Unlike AI chip firms Nvidia ( NVDA ) and AMD, TI
makes analog or foundational chips used in everyday devices such
as smartphones, cars and medical devices, giving it a large
client base that includes Apple ( AAPL ), SpaceX and Ford Motor ( F )
.
The spending pledge follows similar announcements from
others in the semiconductor industry, including Micron,
which said last week that it would expand its U.S. investment by
$30 billion, taking its planned spending to $200 billion.
Analysts have said they see the spending commitments as
overtures to U.S. President Donald Trump, who has repeatedly
threatened to kill the $52.7 billion 2022 CHIPS and Science Act
and warned of potential new tariffs on semiconductor imports.

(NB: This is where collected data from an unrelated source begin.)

Lemma NoDup_map_filter {A B : Type} (g : A -> B) (f : A -> bool)
    (l : list A) :
  NoDup (map g l) -> NoDup (map g (filter f l)).
Proof.
  induction l as [|x r IH]; simpl; intros H; [constructor|].
  inversion H as [|? ? Hx Hr]; subst.
  destruct (f x); [|now apply IH]. simpl. constructor; [|now apply IH].
  intros Hin. apply Hx. apply in_map_iff in Hin as (y & Hy & Hin).
  apply filter_In in Hin as [Hin _]. rewrite <- Hy. now apply in_map.
Qed.

(** X15: the reconciler introduces no duplicate: when the current tags are
    pairwise distinct and the scored list holds each tag once, as the
    scorer's answer does, the reconciled tags are pairwise distinct, for
    every number of current tags. *)
Theorem addHighScoringExistingTags_NoDup
    (currentTags : list string) (scored : list (string * Z)) :
  NoDup currentTags -> NoDup (map fst scored) ->
  NoDup (addHighScoringExistingTags currentTags scored).
Proof.
  intros Hcur Hsc. unfold addHighScoringExistingTags.
  apply NoDup_append; [exact Hcur | |].
  - unfold additionalTags, slice0. apply NoDup_firstn.
    unfold highScoringMissingWithScores.
    eapply Permutation_NoDup;
      [apply Permutation_map, Permutation_sym, sort_desc_perm|].
    now apply NoDup_map_filter, NoDup_map_filter.
  - intros x Hx Hadd.
    apply additionalTags_high in Hadd as (s & _ & _ & Hnot). contradiction.
Qed.
(** On a platform without listeners, every reachable state is well formed
    and the registry owns every listener. *)
Lemma reachable_owns st : reachable ∅ st → owns st.
Proof.
  induction 1 as [|el event h c st Hst IH|fn st Hst IH Hfn|st Hst IH].
  - apply owns_new_empty.
  - apply owns_add; [by eapply reachable_wf|done].
  - apply owns_remove; [by eapply reachable_wf|done|done].
  - apply owns_removeAll; [by eapply reachable_wf|done].
Qed.


Lemma not_fires_no_untracked_subscription st el event h :
  ¬ fires st el event h → ¬ untracked_subscription st el event h.
Proof.
  intros Hfires (capture & Hin & _). apply Hfires.
  unfold fires. rewrite elem_of_dispatchEvent. eauto.
Qed.


(** *** The registry invariant *)

Lemma registry_invariant_add st el event h useCapture :
  registry_invariant st →
  listenerOf event h useCapture ∉ listenersOf (targets st) el →
  registry_invariant (add el event h useCapture st).2.
Proof.
  intros (Hwf & Hactive & Hinj) Hnew.
  split_and!; [by apply wf_add| |].
  - intros fn. rewrite all_add by done.
    intros [Hin| ->%list_elem_of_singleton]%elem_of_app; unfold active; simpl;
      apply elem_of_addEventListener; [left; by apply Hactive|by right].
  - assert (Hold : ∀ a, a ∈ _all st →
              ¬ same_subscription a (add el event h useCapture st).1).
    { intros a Ha [Hel Hsub]. simpl in Hel, Hsub. apply Hnew.
      rewrite <- Hel. unfold subscription in Hsub at 2. simpl in Hsub.
      rewrite <- Hsub. by apply Hactive. }
    intros a b. rewrite all_add by done.
    intros [Ha| ->%list_elem_of_singleton]%elem_of_app
           [Hb| ->%list_elem_of_singleton]%elem_of_app Hsame; try done.
    + by apply Hinj.
    + by destruct (Hold a Ha).
    + destruct (Hold b Hb). by destruct Hsame.
Qed.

Texas Instruments ( TXN ), which won as much as $1.61 billion in
CHIPS Act funding last year, already has a large U.S. presence.
It had been building two facilities in Texas and one in Utah
as part of efforts to boost in-house manufacturing and stave off
rising competition from Chinese analog chipmakers.
Like other companies unveiling such spending commitments,
TI's announcement includes funds already allocated to facilities
that are either under construction or ramping up. It will build
two additional plants in Sherman, Texas, based on future demand.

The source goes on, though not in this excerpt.